What you have to do: Output only the lines from the start of the entries through the line holding "are inputs; SHA-256 is a parameter. *)". Each line must match the original exactly.

=== Section Start ===

(* ===== verification/Auth.v ===== *)
(** * Sessions and the caller ([auth.rs])

    Opaque session tokens of which the store keeps the digest, the extractor that turns a request
    into a [Caller], the claim of the first admin, and logout. Tokens, identifiers and the clock
    are inputs; SHA-256 is a parameter. *)

From S2P Require Import Prelude RustStr Encoding Json AppError Closure Schema Registry Workflow.
From S2P Require Import State Rbac Caller FieldPerms Objects Fixture ObjectHandlers Connectors.
From Stdlib Require Import Ascii.

Local Open Scope Z_scope.

(** SHA-256 (32 bytes), and whether this is a debug build. *)
Class Sha2 := { sha256 : string -> string }.
Class Build := { debug_assertions : bool }.

Definition SESSION_COOKIE : string := "numu_session".

(** [now() + interval '30 days'], in microseconds. *)
Definition session_ttl : Z := 30 * 86400 * 1000000.

Section Auth.
Context `{Postgres, Sha2, Build}.

Definition SECURE : string := if debug_assertions then "" else "; Secure".

Definition sha256_hex (s : string) : string := hex (sha256 s).

Definition cookie_token (header_value : string) : option string :=
  cookie_named SESSION_COOKIE header_value.

Definition insert_session (sid : string) (row : SessionRow) : SqlM unit := fun db =>
  if decide (is_Some (sessions db !! sid)) then Err UniqueViolation
  else if decide (map_Exists (fun _ r => s_token_hash r = s_token_hash row) (sessions db))
  then Err UniqueViolation
  else if fk_ok (entities db) (Some (s_actor_id row))
  then Ok (tt, set_sessions (<[sid := row]> (sessions db)) db)
  else Err ForeignKeyViolation.

(** [token] is two fresh v4 identifiers, [uuid] another one. *)
Definition mint_session (actor_id token uuid : string) : M string :=
  let hash := sha256_hex token in
  let sid := mint "SES" uuid in
  _ ← run_sql (t ← sql_now; insert_session sid (mkSessionRow actor_id hash (t + session_ttl)));
  mret (SESSION_COOKIE +:+ "=" +:+ token +:+ "; HttpOnly; SameSite=Lax; Path=/; Max-Age=2592000"
        +:+ SECURE).

(** [data->>'platform_role'] *)
Definition platform_role (data : Value) : option string := get "platform_role" data ≫= jsonb_text.

(** The live sessions with that digest whose actor is an actor object. *)
Definition live_sessions (db : Db) (hash : string) : list (string * option string) :=
  select_list (fun (_ : string) row =>
    if decide (s_token_hash row = hash /\ now db < s_expires_at row) then
      (fun d => (s_actor_id row, platform_role (d_data d)))
        <$> select_data (s_actor_id row) "actor" db
    else None) (sessions db).

Definition from_request_parts (headers : HeaderMap) : M Caller.t :=
  token ← lift (ok_or (header_str headers "cookie" ≫= cookie_token) unauthorized);
  let hash := sha256_hex token in
  st ← get_state;
  row ← lift (ok_or (head (live_sessions (pool st) hash)) unauthorized);
  mret (Caller.mk row.1 (bool_decide (row.2 = Some "admin"))).

Definition dev_login (body_actor : option string) (token uuid : string) : M Response :=
  st ← get_state;
  let actor_id := default "USR_dev" body_actor in
  _ ← lift (ok_or (select_data actor_id "actor" (pool st)) not_found);
  cookie ← mint_session actor_id token uuid;
  mret (mkResponse OK [("set-cookie", cookie)] (Some (json_object [("actor_id", JString actor_id)]))).

(** An actor other than the seeded one that is already an admin. *)
Definition real_admin (id : string) (row : DataRow) : Prop :=
  d_type_id row = "actor" /\ id <> "USR_dev" /\ platform_role (d_data row) = Some "admin".
#[export] Instance real_admin_dec id row : Decision (real_admin id row).
Proof. unfold real_admin. apply _. Defined.

(** The one UPDATE of the claim: the number of rows it changed. *)
Definition claim_update (actor_id : string) : SqlM Z := fun db =>
  match select_data actor_id "actor" db with
  | None => Ok (0, db)
  | Some row =>
      if decide (map_Exists real_admin (entity_data db)) then Ok (0, db)
      else match jsonb_set "platform_role" (JString "admin") (d_data row) with
           | None => Err (OtherDb "cannot set path in scalar")
           | Some data =>
               Ok (1, set_entity_data
                 (<[actor_id := mkDataRow "actor" data (d_scope_parent_id row) (d_version row)
                                  (d_updated_at row)]> (entity_data db)) db)
           end
  end.

Definition claim_admin (caller : Caller.t) : M Response :=
  rows ← run_sql (claim_update (Caller.actor_id caller));
  _ ← ensure (negb (rows =? 0)) (conflict "an admin already exists");
  mret (mkResponse OK []
    (Some (json_object [("actor_id", JString (Caller.actor_id caller));
                        ("platform_role", JString "admin")]))).

Definition delete_sessions (actor_id : string) : SqlM unit := fun db =>
  Ok (tt, set_sessions (filter (fun kv => s_actor_id kv.2 <> actor_id) (sessions db)) db).

Definition logout (caller : Caller.t) : M Response :=
  _ ← run_sql (delete_sessions (Caller.actor_id caller));
  let cleared := SESSION_COOKIE +:+ "=; HttpOnly; SameSite=Lax; Path=/; Max-Age=0" +:+ SECURE in
  mret (mkResponse NO_CONTENT [("set-cookie", cleared)] None).

(** ** Who a request speaks for *)

Lemma from_request_parts_found headers st token row :
  ok_or (header_str headers "cookie" ≫= cookie_token) unauthorized = Ok token ->
  ok_or (head (live_sessions (pool st) (sha256_hex token))) unauthorized = Ok row ->
  from_request_parts headers st = (Ok (Caller.mk row.1 (bool_decide (row.2 = Some "admin"))), st).
Proof. intros Ht Hr. unfold from_request_parts. rewrite Ht. run_m. by rewrite Hr. Qed.

Lemma elem_of_live_sessions db hash x :
  x ∈ live_sessions db hash <->
  exists sid row d, sessions db !! sid = Some row /\ s_token_hash row = hash /\
    now db < s_expires_at row /\ select_data (s_actor_id row) "actor" db = Some d /\
    x = (s_actor_id row, platform_role (d_data d)).
Proof.
  unfold live_sessions. rewrite elem_of_select_list. split.
  - intros (sid & row & Hrow & Hf). case_decide as Hd; [|done]. destruct Hd as [Hh Ht].
    apply fmap_Some in Hf as (d & Hd & ->). eauto 10.
  - intros (sid & row & d & Hrow & Hh & Ht & Hd & ->). exists sid, row. split; [done|].
    rewrite decide_True by done. by rewrite Hd.
Qed.

(** C38 Authentication is sound: a request speaks for an actor only with a cookie whose digest is
    that of an unexpired session of that actor, it is a platform admin exactly when the stored
    role of the actor says so, and every other request gets a 401. *)
Theorem authentication_sound headers st :
  ReadOnly (from_request_parts headers) /\
  match (from_request_parts headers st).1 with
  | Ok c => exists token sid row d,
      header_str headers "cookie" ≫= cookie_token = Some token /\
      sessions (pool st) !! sid = Some row /\ s_token_hash row = sha256_hex token /\
      now (pool st) < s_expires_at row /\ s_actor_id row = Caller.actor_id c /\
      select_data (Caller.actor_id c) "actor" (pool st) = Some d /\
      (Caller.is_platform_admin c = true <-> platform_role (d_data d) = Some "admin")
  | Err e => e = unauthorized
  end.
Proof.
  split; [unfold from_request_parts; apply _|]. unfold from_request_parts.
  destruct (header_str headers "cookie" ≫= cookie_token) as [token|] eqn:Ht; [|done]. run_m. simpl.
  destruct (head (live_sessions (pool st) (sha256_hex token))) as [[a p]|] eqn:Hh; [|done]. simpl.
  assert (Hin : (a, p) ∈ live_sessions (pool st) (sha256_hex token)).
  { destruct (live_sessions _ _); [done|]. injection Hh as ->. left. }
  apply elem_of_live_sessions in Hin as (sid & row & d & Hrow & Hhash & Hexp & Hd & [= -> ->]).
  exists token, sid, row, d. split_and!; try done. apply bool_decide_eq_true.
Qed.

(** ** The life of a session *)

(** Digests are unique (a constraint of the table). *)
Definition tokens_unique (db : Db) : Prop :=
  forall i j ri rj, sessions db !! i = Some ri -> sessions db !! j = Some rj ->
    s_token_hash ri = s_token_hash rj -> i = j.

Lemma mint_session_ok actor token uuid st cookie st' :
  mint_session actor token uuid st = (Ok cookie, st') ->
  let row := mkSessionRow actor (sha256_hex token) (now (pool st) + session_ttl) in
  sessions (pool st) !! mint "SES" uuid = None /\
  (forall i r, sessions (pool st) !! i = Some r -> s_token_hash r <> sha256_hex token) /\
  is_Some (entities (pool st) !! actor) /\
  st' = set_pool (set_sessions (<[mint "SES" uuid := row]> (sessions (pool st))) (pool st)) st /\
  starts_with (SESSION_COOKIE +:+ "=" +:+ token +:+ ";") cookie = true.
Proof.
  unfold mint_session. intros Hr. inv_m. inv_sql.
  match goal with Hi : insert_session _ _ _ = _ |- _ =>
    unfold insert_session in Hi; destruct (decide _) as [|Hn] in Hi; [done|];
    destruct (decide _) as [|Hu] in Hi; [done|]; destruct (fk_ok _ _) eqn:Hf in Hi; [|done];
    injection Hi as _ <- end.
  apply fk_ok_Some in Hf. split_and!; try done.
  - by apply eq_None_not_Some.
  - intros i r Hi Heq. apply Hu. by exists i, r.
  - unfold starts_with.
    assert (E : SESSION_COOKIE +:+ "=" +:+ token +:+ "; HttpOnly; SameSite=Lax; Path=/; Max-Age=2592000" +:+ SECURE
      = (SESSION_COOKIE +:+ "=" +:+ token +:+ ";") +:+ (" HttpOnly; SameSite=Lax; Path=/; Max-Age=2592000" +:+ SECURE)).
    { rewrite !append_assoc. done. }
    by rewrite E, strip_prefix_app.
Qed.

(** A login is a session: with the cookie of a successful login, every request before the
    session's 30 days are over speaks for that actor, also after any other change of the store
    that keeps the session and the actor. *)
Theorem session_roundtrip actor token uuid st cookie st' st'' d :
  tokens_unique (pool st) ->
  all_chars token_char token = true ->
  mint_session actor token uuid st = (Ok cookie, st') ->
  sessions (pool st'') = sessions (pool st') ->
  select_data actor "actor" (pool st'') = Some d ->
  now (pool st'') < now (pool st) + session_ttl ->
  from_request_parts {[ "cookie" := Some (SESSION_COOKIE +:+ "=" +:+ token) ]} st'' =
    (Ok (Caller.mk actor (bool_decide (platform_role (d_data d) = Some "admin"))), st'').
Proof.
  intros Huniq Htok Hm Hs Hd Hnow. apply mint_session_ok in Hm as (Hnone & Hfresh & _ & -> & _).
  unfold from_request_parts. run_m. unfold header_str. rewrite lookup_singleton_eq. cbn [mbind option_bind id].
  unfold cookie_token. rewrite cookie_named_single by done. cbn [ok_or].
  set (row := mkSessionRow actor (sha256_hex token) (now (pool st) + session_ttl)) in *.
  simpl in Hs.
  assert (Hin : (actor, platform_role (d_data d)) ∈ live_sessions (pool st'') (sha256_hex token)).
  { apply elem_of_live_sessions. exists (mint "SES" uuid), row, d. rewrite Hs, lookup_insert_eq.
    by split_and!. }
  assert (Hall : forall x, x ∈ live_sessions (pool st'') (sha256_hex token) ->
    x = (actor, platform_role (d_data d))).
  { intros x (sid & r & d' & Hr & Hh & _ & Hd' & ->)%elem_of_live_sessions. rewrite Hs in Hr.
    apply lookup_insert_Some in Hr as [[<- <-]|[_ Hr]]; [|by apply Hfresh in Hr].
    simpl in *. congruence. }
  destruct (live_sessions (pool st'') (sha256_hex token)) as [|x l]; [by apply elem_of_nil in Hin|].
  rewrite (Hall x) by left. done.
Qed.

Lemma from_request_parts_ok headers st c st' :
  from_request_parts headers st = (Ok c, st') ->
  st' = st /\ exists sid row, sessions (pool st) !! sid = Some row /\
    s_actor_id row = Caller.actor_id c /\ now (pool st) < s_expires_at row /\
    is_Some (entity_data (pool st) !! Caller.actor_id c).
Proof.
  unfold from_request_parts. intros Hf. inv_m. simpl. split; [done|].
  match goal with Hh : head ?l = Some ?x |- _ =>
    assert (Hin : x ∈ l) by (destruct l; [done|]; injection Hh as ->; left) end.
  apply elem_of_live_sessions in Hin as (sid & row & d & Hrow & _ & Hexp & Hd & ->).
  apply select_data_Some in Hd as [Hd _]. exists sid, row. by split_and!.
Qed.

Lemma logout_ok caller st r st' :
  logout caller st = (Ok r, st') ->
  st' = set_pool (set_sessions (filter (fun kv => s_actor_id kv.2 <> Caller.actor_id caller)
                                  (sessions (pool st))) (pool st)) st.
Proof.
  unfold logout. intros Hr. inv_m.
  match goal with Hd : delete_sessions _ _ = _ |- _ => unfold delete_sessions in Hd; by injection Hd as _ <- end.
Qed.

(** Logout revokes at once: afterwards no cookie whatsoever speaks for the actor. *)
Theorem logout_revokes caller st r st' headers c st'' :
  logout caller st = (Ok r, st') ->
  from_request_parts headers st' = (Ok c, st'') -> Caller.actor_id c <> Caller.actor_id caller.
Proof.
  intros ->%logout_ok (_ & sid & row & Hrow & <- & _)%from_request_parts_ok. simpl in Hrow.
  by apply map_lookup_filter_Some in Hrow as [_ ?].
Qed.

(** ** The claim of the first admin *)

Lemma jsonb_set_role m v :
  jsonb_set "platform_role" (JString "admin") (JObject m) = Some v ->
  platform_role v = Some "admin".
Proof. intros [= <-]. unfold platform_role, get. by rewrite map_get_insert. Qed.

(** The bootstrap closes behind itself: a successful claim makes the caller's actor an admin
    when no other actor than the seeded one was, and every later claim, by whomever, is
    refused with a 409 and changes nothing (unless the seeded actor itself was the claimant). *)
Theorem claim_admin_once caller st r st' :
  claim_admin caller st = (Ok r, st') ->
  (exists row, select_data (Caller.actor_id caller) "actor" (pool st') = Some row /\
     platform_role (d_data row) = Some "admin") /\
  (forall id row, entity_data (pool st) !! id = Some row -> ~ real_admin id row) /\
  (Caller.actor_id caller <> "USR_dev" ->
   forall caller', claim_admin caller' st' = (Err (conflict "an admin already exists"), st')).
Proof.
  unfold claim_admin at 1. intros Hr. inv_m.
  match goal with Hu : claim_update _ _ = _ |- _ =>
    unfold claim_update in Hu; destruct (select_data _ _ _) as [row|] eqn:Hsel in Hu; [|by simplify_eq];
    destruct (decide _) as [|Hn] in Hu; [by simplify_eq|];
    destruct (jsonb_set _ _ _) as [data|] eqn:Hj in Hu; [|done]; injection Hu as <- <- end.
  assert (Hrole : platform_role data = Some "admin").
  { destruct (d_data row) as [| | | | |m]; try done. by eapply jsonb_set_role. }
  split_and!.
  - eexists. split; [apply select_data_Some; split; [simpl; apply lookup_insert_eq|done]|done].
  - intros id row' Hrow' Hreal. apply Hn. by exists id, row'.
  - intros Hdev caller'. unfold claim_admin. run_m. unfold run_sql. cbn [pool set_pool].
    assert (Hex : map_Exists real_admin (entity_data (set_entity_data
      (<[Caller.actor_id caller := mkDataRow "actor" data (d_scope_parent_id row) (d_version row)
            (d_updated_at row)]> (entity_data (pool st))) (pool st)))).
    { eexists _, _. split; [simpl; apply lookup_insert_eq|]. by split_and!. }
    unfold claim_update at 1. destruct (select_data (Caller.actor_id caller') _ _); [|done].
    rewrite decide_True by done. done.
Qed.

End Auth.

(** The claim can be closed by anyone: creating an actor is open to every caller, and its
    [platform_role] is settable on creation, so that a caller without any membership creates an
    admin actor, after which the first claim of a real admin is refused. *)
Theorem created_admin_blocks_claim :
  is_ok (claim_admin alice seed_state).1 = true /\
  exists r st', coll_create ctx0 carol "actor" (json_headers None)
      "{display_name:m,platform_role:admin}" "9" seed_state = (Ok r, st') /\
    (claim_admin alice st').1 = Err (conflict "an admin already exists").
Proof.
  split; [vm_compute; reflexivity|]. do 2 eexists. split; vm_compute; reflexivity.
Qed.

=== Section End ===

Result below:
(* ===== verification/Auth.v ===== *)
(** * Sessions and the caller ([auth.rs])

    Opaque session tokens of which the store keeps the digest, the extractor that turns a request
    into a [Caller], the claim of the first admin, and logout. Tokens, identifiers and the clock
    are inputs; SHA-256 is a parameter. *)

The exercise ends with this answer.